• **What to work on**:
Once you have read the entries, please say how many lines hold the string "PageAllocator", giving the number only.

Stored items
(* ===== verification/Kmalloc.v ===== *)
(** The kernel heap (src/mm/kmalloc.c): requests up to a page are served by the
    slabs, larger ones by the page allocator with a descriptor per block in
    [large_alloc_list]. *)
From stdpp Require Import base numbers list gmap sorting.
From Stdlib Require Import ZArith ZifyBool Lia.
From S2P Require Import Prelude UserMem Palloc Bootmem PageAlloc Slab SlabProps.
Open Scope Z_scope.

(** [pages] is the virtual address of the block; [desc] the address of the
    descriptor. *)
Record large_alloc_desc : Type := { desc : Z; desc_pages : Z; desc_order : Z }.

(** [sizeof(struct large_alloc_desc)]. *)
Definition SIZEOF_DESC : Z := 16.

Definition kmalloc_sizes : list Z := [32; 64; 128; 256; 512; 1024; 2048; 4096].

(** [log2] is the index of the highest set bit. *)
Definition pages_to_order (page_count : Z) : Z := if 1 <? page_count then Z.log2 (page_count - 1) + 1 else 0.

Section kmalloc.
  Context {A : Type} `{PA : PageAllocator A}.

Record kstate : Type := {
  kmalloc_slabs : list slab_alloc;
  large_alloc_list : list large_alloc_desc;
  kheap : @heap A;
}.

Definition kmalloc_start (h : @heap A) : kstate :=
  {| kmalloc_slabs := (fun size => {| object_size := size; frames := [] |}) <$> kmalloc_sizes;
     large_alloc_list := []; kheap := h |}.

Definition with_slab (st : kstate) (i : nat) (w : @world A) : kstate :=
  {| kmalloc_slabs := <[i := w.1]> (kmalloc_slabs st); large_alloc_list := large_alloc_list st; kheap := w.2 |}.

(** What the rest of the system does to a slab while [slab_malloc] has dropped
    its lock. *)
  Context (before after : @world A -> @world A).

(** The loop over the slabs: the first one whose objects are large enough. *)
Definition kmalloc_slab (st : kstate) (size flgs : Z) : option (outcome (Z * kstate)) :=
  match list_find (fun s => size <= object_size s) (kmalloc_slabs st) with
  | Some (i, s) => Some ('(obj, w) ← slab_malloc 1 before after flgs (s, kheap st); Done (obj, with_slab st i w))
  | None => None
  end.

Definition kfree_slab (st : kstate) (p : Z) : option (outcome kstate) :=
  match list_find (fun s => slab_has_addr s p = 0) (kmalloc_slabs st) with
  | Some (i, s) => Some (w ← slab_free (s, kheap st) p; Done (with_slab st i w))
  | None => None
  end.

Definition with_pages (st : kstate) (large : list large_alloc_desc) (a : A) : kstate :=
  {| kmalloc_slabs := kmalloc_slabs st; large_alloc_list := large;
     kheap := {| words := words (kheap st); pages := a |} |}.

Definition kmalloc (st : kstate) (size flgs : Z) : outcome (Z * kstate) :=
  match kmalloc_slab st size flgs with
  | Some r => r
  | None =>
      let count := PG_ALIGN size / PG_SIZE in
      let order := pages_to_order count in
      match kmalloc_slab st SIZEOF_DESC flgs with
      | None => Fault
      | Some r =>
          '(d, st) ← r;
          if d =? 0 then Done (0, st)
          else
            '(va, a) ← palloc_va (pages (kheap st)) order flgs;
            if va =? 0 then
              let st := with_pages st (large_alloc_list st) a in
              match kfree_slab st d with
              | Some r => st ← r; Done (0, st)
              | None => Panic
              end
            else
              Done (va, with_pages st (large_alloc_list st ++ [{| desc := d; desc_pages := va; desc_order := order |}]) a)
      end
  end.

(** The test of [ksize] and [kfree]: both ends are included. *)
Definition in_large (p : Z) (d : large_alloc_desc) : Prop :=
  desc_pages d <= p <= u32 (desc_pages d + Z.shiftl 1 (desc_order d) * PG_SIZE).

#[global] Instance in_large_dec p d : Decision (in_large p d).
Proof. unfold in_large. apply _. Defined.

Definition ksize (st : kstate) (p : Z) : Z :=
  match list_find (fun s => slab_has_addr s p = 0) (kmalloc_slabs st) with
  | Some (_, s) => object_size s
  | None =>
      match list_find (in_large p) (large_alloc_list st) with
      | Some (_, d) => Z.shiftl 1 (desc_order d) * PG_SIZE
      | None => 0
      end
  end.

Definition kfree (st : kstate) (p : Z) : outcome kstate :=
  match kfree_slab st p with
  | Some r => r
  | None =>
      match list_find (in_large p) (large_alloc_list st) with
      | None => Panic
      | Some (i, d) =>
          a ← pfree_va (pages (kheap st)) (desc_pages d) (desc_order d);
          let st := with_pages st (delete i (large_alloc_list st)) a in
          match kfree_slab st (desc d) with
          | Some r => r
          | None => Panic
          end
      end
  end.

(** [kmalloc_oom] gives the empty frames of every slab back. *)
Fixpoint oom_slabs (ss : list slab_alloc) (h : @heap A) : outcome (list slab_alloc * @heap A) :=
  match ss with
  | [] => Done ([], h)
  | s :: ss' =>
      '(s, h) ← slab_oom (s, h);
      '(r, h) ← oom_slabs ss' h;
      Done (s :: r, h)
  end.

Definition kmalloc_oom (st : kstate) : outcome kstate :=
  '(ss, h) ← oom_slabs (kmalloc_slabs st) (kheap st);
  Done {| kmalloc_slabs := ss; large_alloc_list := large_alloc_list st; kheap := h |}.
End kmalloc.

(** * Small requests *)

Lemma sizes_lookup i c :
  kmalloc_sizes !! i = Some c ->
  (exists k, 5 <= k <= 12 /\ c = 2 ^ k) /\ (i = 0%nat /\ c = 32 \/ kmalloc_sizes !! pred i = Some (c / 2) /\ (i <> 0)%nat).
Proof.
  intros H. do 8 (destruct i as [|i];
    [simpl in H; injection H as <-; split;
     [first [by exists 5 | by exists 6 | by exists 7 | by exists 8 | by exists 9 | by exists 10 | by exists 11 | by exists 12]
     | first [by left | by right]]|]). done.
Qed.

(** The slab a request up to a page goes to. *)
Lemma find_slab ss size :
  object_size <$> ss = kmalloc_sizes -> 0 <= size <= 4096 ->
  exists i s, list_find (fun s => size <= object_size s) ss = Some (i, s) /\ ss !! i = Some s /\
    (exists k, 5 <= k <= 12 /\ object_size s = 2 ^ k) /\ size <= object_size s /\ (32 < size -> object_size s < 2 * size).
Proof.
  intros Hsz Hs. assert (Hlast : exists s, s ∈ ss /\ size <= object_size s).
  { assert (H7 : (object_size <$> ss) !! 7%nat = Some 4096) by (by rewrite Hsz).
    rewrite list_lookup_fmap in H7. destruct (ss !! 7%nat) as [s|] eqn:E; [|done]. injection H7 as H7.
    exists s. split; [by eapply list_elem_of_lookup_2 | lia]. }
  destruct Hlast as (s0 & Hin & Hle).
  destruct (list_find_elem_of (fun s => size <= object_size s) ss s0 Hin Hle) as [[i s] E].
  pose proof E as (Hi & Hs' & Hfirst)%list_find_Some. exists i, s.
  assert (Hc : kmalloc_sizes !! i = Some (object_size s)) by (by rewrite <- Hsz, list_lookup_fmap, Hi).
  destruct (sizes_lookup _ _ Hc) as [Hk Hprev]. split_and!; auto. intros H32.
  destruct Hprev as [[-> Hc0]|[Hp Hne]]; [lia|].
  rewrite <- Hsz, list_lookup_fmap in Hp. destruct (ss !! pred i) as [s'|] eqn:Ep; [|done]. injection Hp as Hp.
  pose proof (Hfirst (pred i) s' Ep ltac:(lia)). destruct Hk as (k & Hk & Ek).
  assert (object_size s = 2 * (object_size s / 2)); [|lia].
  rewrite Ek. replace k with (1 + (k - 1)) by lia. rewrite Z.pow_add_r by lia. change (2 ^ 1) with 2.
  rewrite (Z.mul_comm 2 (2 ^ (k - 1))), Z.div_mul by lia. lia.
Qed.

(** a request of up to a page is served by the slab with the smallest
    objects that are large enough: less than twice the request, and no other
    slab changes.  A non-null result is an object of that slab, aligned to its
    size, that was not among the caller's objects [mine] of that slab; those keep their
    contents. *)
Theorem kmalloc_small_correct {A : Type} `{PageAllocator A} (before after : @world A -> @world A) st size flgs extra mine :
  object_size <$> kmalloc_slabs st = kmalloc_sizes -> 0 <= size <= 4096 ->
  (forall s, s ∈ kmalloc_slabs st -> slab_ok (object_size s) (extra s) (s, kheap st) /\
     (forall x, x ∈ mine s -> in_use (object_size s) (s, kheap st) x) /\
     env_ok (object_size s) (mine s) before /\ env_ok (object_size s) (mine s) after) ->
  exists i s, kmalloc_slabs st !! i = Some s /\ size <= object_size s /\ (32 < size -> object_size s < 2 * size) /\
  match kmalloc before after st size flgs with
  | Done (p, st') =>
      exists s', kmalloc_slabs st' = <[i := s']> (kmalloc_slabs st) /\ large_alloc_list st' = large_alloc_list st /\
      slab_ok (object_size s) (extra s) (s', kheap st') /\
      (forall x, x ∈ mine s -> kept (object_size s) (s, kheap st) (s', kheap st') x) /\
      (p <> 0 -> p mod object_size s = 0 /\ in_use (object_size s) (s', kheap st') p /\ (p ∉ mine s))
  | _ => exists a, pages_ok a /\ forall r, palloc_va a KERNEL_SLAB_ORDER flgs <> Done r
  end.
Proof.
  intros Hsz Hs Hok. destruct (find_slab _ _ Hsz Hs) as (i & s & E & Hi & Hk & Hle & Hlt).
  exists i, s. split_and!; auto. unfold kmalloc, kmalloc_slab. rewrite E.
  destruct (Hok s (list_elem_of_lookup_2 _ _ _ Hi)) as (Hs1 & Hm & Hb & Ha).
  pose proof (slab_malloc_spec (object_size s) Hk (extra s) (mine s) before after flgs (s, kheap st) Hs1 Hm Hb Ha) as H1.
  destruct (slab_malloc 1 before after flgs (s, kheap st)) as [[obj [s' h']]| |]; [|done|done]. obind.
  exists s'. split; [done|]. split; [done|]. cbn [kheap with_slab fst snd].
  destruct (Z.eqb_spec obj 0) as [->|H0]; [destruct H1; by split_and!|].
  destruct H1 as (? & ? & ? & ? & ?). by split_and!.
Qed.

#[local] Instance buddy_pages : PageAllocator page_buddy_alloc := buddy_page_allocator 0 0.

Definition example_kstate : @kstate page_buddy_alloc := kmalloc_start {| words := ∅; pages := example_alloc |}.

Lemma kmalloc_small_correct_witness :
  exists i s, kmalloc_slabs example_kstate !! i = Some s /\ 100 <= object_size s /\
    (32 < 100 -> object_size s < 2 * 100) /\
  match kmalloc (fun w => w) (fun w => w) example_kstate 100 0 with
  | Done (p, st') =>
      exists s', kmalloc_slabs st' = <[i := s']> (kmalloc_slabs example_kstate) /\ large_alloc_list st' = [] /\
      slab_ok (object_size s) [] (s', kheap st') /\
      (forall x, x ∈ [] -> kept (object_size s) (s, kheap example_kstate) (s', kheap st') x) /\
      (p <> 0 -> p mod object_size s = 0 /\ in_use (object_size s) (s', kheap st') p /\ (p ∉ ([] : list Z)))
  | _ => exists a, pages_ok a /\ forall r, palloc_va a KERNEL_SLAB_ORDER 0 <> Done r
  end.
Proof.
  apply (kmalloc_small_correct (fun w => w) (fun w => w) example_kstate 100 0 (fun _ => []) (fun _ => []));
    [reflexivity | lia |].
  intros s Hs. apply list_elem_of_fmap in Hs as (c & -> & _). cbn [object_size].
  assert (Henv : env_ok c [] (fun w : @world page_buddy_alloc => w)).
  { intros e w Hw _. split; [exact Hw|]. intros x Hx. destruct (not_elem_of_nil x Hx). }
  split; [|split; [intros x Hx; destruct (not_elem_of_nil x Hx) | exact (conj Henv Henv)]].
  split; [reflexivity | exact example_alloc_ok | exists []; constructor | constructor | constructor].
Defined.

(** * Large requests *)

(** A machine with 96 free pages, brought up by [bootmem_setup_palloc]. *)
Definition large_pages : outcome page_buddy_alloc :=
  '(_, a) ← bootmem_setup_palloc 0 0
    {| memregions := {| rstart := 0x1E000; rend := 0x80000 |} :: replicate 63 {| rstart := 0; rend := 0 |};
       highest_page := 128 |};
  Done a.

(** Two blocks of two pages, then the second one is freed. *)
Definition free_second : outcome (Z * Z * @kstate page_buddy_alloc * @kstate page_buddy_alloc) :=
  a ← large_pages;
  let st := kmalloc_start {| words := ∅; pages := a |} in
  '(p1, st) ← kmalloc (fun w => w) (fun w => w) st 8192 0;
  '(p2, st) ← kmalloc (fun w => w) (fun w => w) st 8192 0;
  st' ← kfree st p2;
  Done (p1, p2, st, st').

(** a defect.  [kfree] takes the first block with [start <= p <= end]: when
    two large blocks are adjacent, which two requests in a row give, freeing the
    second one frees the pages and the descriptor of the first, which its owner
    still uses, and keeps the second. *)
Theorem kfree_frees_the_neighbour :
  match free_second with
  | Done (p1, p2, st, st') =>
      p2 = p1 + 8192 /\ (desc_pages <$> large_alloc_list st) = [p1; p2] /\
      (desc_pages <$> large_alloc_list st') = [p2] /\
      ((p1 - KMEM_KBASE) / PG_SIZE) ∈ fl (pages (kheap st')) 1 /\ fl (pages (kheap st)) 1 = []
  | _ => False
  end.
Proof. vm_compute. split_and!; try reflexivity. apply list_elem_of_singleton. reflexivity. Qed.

• **Response to the task**:
3